School Directors v. Rathvon

The opinion of the court was delivered by

Porter, J.

— The cases stated place three things beyond dispute : 1. That the effort is to tax only the bills receivable held by the assignee. 2. That by law these bills are payable in the ordinary notes of the bank. 3. That the assets are insufficient to discharge the liabilities of the corporation. In other words, after every means shall have been employed to collect the property now assessed, notes of the bank to some amount will remain unpaid in whole or in part. It is not certain that the latter will be paid to the extent of the one dollar and forty cents on the hundred dollars mentioned in the cases stated. Estates have been assigned which did not pay one per cent., and the average dividend of some of the estates transferred under the National Bankrupt Act did not exceed six per cent. A few repetitions of the tax, under such circumstances, would sweep off the estate, and give the Commonwealth everything and the creditors nothing — a division so unequal as to show that there must be something wrong in the legal machinery which may produce it.

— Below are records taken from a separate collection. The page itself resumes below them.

(** * Crossword generator (CS50 AI, [generate.py]): a shallow embedding

    The development follows [src/generate.py] method by method.  The
    [CrosswordCreator] object is a record [State]; its methods are
    computations in a small state-and-exception monad [M].  Python
    dictionaries are association lists in insertion order, Python sets are
    lists without repetition (the list order stands for the iteration
    order of the set), and the set objects held by [self.domains] live in
    an explicit heap, so that sharing between domains can be expressed. *)

From Stdlib Require Import List String Ascii Arith Bool Lia PeanoNat.
From Stdlib Require Import Permutation Sorted.
Import ListNotations.

Set Implicit Arguments.

(** ** Python run-time fragments *)

(** The exceptions the methods of [generate.py] can raise. *)
Inductive exn : Type :=
| IndexError
| KeyError
| TypeError
| UnboundLocalError.

(** The outcome of running a piece of Python code.  [OutOfFuel] is not a
    Python outcome: it marks that a fuel-bounded model of a loop or of a
    recursion was cut short. *)
Inductive outcome (A : Type) : Type :=
| Return (a : A)
| Raise (e : exn)
| OutOfFuel.

Arguments Return {A} a.
Arguments Raise {A} e.
Arguments OutOfFuel {A}.

(** Dictionaries keep insertion order; assigning to an existing key keeps
    its position. *)
Section Dict.
Context {K V : Type}.
Variable eqb : K -> K -> bool.

Fixpoint dict_get (d : list (K * V)) (k : K) : option V :=
  match d with
  | [] => None
  | (k', v) :: d' => if eqb k k' then Some v else dict_get d' k
  end.

Fixpoint dict_set (d : list (K * V)) (k : K) (v : V) : list (K * V) :=
  match d with
  | [] => [(k, v)]
  | (k', v') :: d' =>
      if eqb k k' then (k', v) :: d' else (k', v') :: dict_set d' k v
  end.

Definition dict_keys (d : list (K * V)) : list K := map fst d.
End Dict.

(** [s[k]] on a string. *)
Definition str_index (s : string) (k : nat) : outcome ascii :=
  match String.get k s with
  | Some c => Return c
  | None => Raise IndexError
  end.

(** [wx[ov[0]] == wy[ov[1]]], evaluated left to right: subscripting [None]
    is a [TypeError], an index past the end of a word an [IndexError]. *)
Definition chars_match (ov : option (nat * nat)) (wx wy : string)
  : outcome bool :=
  match ov with
  | None => Raise TypeError
  | Some (kx, ky) =>
      match str_index wx kx with
      | Return cx =>
          match str_index wy ky with
          | Return cy => Return (Ascii.eqb cx cy)
          | Raise e => Raise e
          | OutOfFuel => OutOfFuel
          end
      | Raise e => Raise e
      | OutOfFuel => OutOfFuel
      end
  end.

(** [word in s] and [s.remove(word)] on a set of words. *)
Definition set_mem (w : string) (s : list string) : bool :=
  existsb (String.eqb w) s.

Definition set_remove (w : string) (s : list string) : list string :=
  filter (fun w' => negb (String.eqb w w')) s.

(** [sorted(keys, key=...)]: Python's sort is stable and ascending. *)
Fixpoint insert_by {A : Type} (key : A -> nat) (x : A) (l : list A) : list A :=
  match l with
  | [] => [x]
  | y :: l' => if key x <=? key y then x :: l else y :: insert_by key x l'
  end.

Definition sorted_by {A : Type} (key : A -> nat) (l : list A) : list A :=
  fold_right (insert_by key) [] l.

(** ** The puzzle model *)

Inductive Direction : Type := ACROSS | DOWN.

Definition Direction_eqb (d1 d2 : Direction) : bool :=
  match d1, d2 with
  | ACROSS, ACROSS | DOWN, DOWN => true
  | _, _ => false
  end.

(** A [Variable] of [crossword.py]: one slot of the grid.  (The record is
    called [Var.t] because [Variable] is a vernacular command.) *)
Module Var.
Record t : Type := mk { i : nat; j : nat; direction : Direction; length : nat }.

(** [Variable.__eq__]: all four attributes match. *)
Definition eqb (v1 v2 : t) : bool :=
  (i v1 =? i v2) && (j v1 =? j v2)
  && Direction_eqb (direction v1) (direction v2)
  && (length v1 =? length v2).

(** The cells a slot covers, first cell first. *)
Definition cells (v : t) : list (nat * nat) :=
  map (fun k => match direction v with
                | DOWN => (i v + k, j v)
                | ACROSS => (i v, j v + k)
                end) (seq 0 (length v)).
End Var.

Definition arc : Type := (Var.t * Var.t)%type.

Definition arc_eqb (a1 a2 : arc) : bool :=
  Var.eqb (fst a1) (fst a2) && Var.eqb (snd a1) (snd a2).

(** Modelled from the spec: the [Crossword] class is not part of
    [generate.py].  Section 3 of the specification gives its content: the
    variable set, the vocabulary, and the overlap table, which holds, for
    every pair of distinct variables, either [None] or the pair of indices
    of the shared cell.  [variables] and [words] are sets (lists in
    iteration order), [overlaps] is a dictionary keyed by ordered pairs. *)
Record Crossword : Type := mkCrossword {
  variables : list Var.t;
  words : list string;
  overlaps : list (arc * option (nat * nat))
}.

Definition overlap_of (cw : Crossword) (x y : Var.t) : option (option (nat * nat)) :=
  dict_get arc_eqb (overlaps cw) (x, y).

(** Modelled from the spec: [Crossword.neighbors(var)], the variables that
    overlap [var] (section 4.6: "the number of variables it overlaps"),
    read off the table entry of [(v, var)]. *)
Definition neighbors (cw : Crossword) (var : Var.t) : list Var.t :=
  filter (fun v => negb (Var.eqb v var)
                   && match overlap_of cw v var with
                      | Some (Some _) => true
                      | _ => false
                      end) (variables cw).

(** Modelled from the spec: the overlap table "computed once from
    geometry": two slots overlap iff they share a cell, and the entry is
    the position of that cell in each slot. *)
Fixpoint index_of (c : nat * nat) (l : list (nat * nat)) : option nat :=
  match l with
  | [] => None
  | c' :: l' =>
      if (fst c =? fst c') && (snd c =? snd c') then Some 0
      else option_map S (index_of c l')
  end.

Fixpoint first_shared (k : nat) (l1 l2 : list (nat * nat)) : option (nat * nat) :=
  match l1 with
  | [] => None
  | c :: l1' =>
      match index_of c l2 with
      | Some k2 => Some (k, k2)
      | None => first_shared (S k) l1' l2
      end
  end.

Definition geometric_overlap (v1 v2 : Var.t) : option (nat * nat) :=
  first_shared 0 (Var.cells v1) (Var.cells v2).

Definition build_overlaps (vars : list Var.t) : list (arc * option (nat * nat)) :=
  flat_map (fun v1 =>
    flat_map (fun v2 =>
      if Var.eqb v1 v2 then [] else [((v1, v2), geometric_overlap v1 v2)])
      vars) vars.

Definition make_crossword (vars : list Var.t) (ws : list string) : Crossword :=
  mkCrossword vars ws (build_overlaps vars).

(** ** The creator object and its monad *)

Definition loc : Type := nat.

(** [self.domains] maps each variable to a set object; the set objects
    live in [heap].  [backtrack_calls] is a ghost counter: the number of
    times [backtrack] has been entered. *)
Record State : Type := mkState {
  domains : list (Var.t * loc);
  heap : list (list string);
  backtrack_calls : nat
}.

Definition M (A : Type) : Type := State -> outcome A * State.

Definition ret {A : Type} (a : A) : M A := fun st => (Return a, st).

Definition raise {A : Type} (e : exn) : M A := fun st => (Raise e, st).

Suppose no assignment had been made, and, on judgments obtained by the noteholders, attachments had been levied at the same moment on the property of this bank. The garnishee would have occupied, in the eye of the law, much the same position as that held by the present defendant; for he would have been liable to distribute it pro rata among the attaching creditors. Take the case of executions placed in the sheriff’s hands, the property sold and the money realized, for this is the alternative when an assignment has not been made. Here again, we have an officer of the law who has collected and is holding money payable to creditors in a manner which the law has appointed. Go one step further, by assuming the money to be paid into court, and the similarity between the duties of the prothonotary and that of a voluntary assignee becomes closer; for indeed, the court has more power respecting the appointment and discharge of the assignee than of its own clerk; and the authority of its decrees over both is at least equal. Formerly, it was common under the insolvent laws for the court to appoint the assignee of an insolvent debtor, and the assignee proceeded under this appointment to collect and distribute the debtor’s property. Scarcely a term now passes in which the prothonotary does not act as the trustee of litigant parties by receiving money paid into *536court by its order after a plea of tender. The legal attitudes of these various parties, however different their duties, are not very dissimilar. By the direction or permission of the law, they receive the property of one class and pay it to another under prescribed rules. They thus do for the’ parties that which, from the necessity of the case, the parties cannot do for themselves. They do for the creditors of a living man, what the administrator does for those of his intestate. In a word, they are agents necessarily intrusted for a time with the collection of property which somebody owns, which others claim, and which can be distributed only when the rights of all have been determined.

But what of the Act of 22d April 1846 ? Cannot property held m trust be taxed ? Certainly. Property which is to be held under a deed, or a will, or in any other mode embodying an arrangement necessarily permanent between private parties for their own benefit, ought to bear its share of the public burdens. Here is a subject-matter for the statute to operate upon, and here it ought to stop. It does not necessarily embrace property which the law has taken into its own hands, simply to collect, and then to distribute, and of which it has designated the temporary stakeholders or trustees for the better accomplishment of its work. In the absence of a decision or practice to that effect, we see no more propriety in embarrassing these officers with the duty of paying taxes, except where the law has by express and definite terms cast it upon them, than in taxing the money which passes through the hands of a sheriff or constable, a prothonotary or garnishee. If the property be taxable, let the tax be collected from the creditors who really own it; and if its value be too uncertain for that, this fact only increases the injustice of taxing it in the hands of the officer of the law. The limit of the present decision will, however, be found in the three considerations with which it set out.

Judgments reversed and judgments for the defendant in both cases.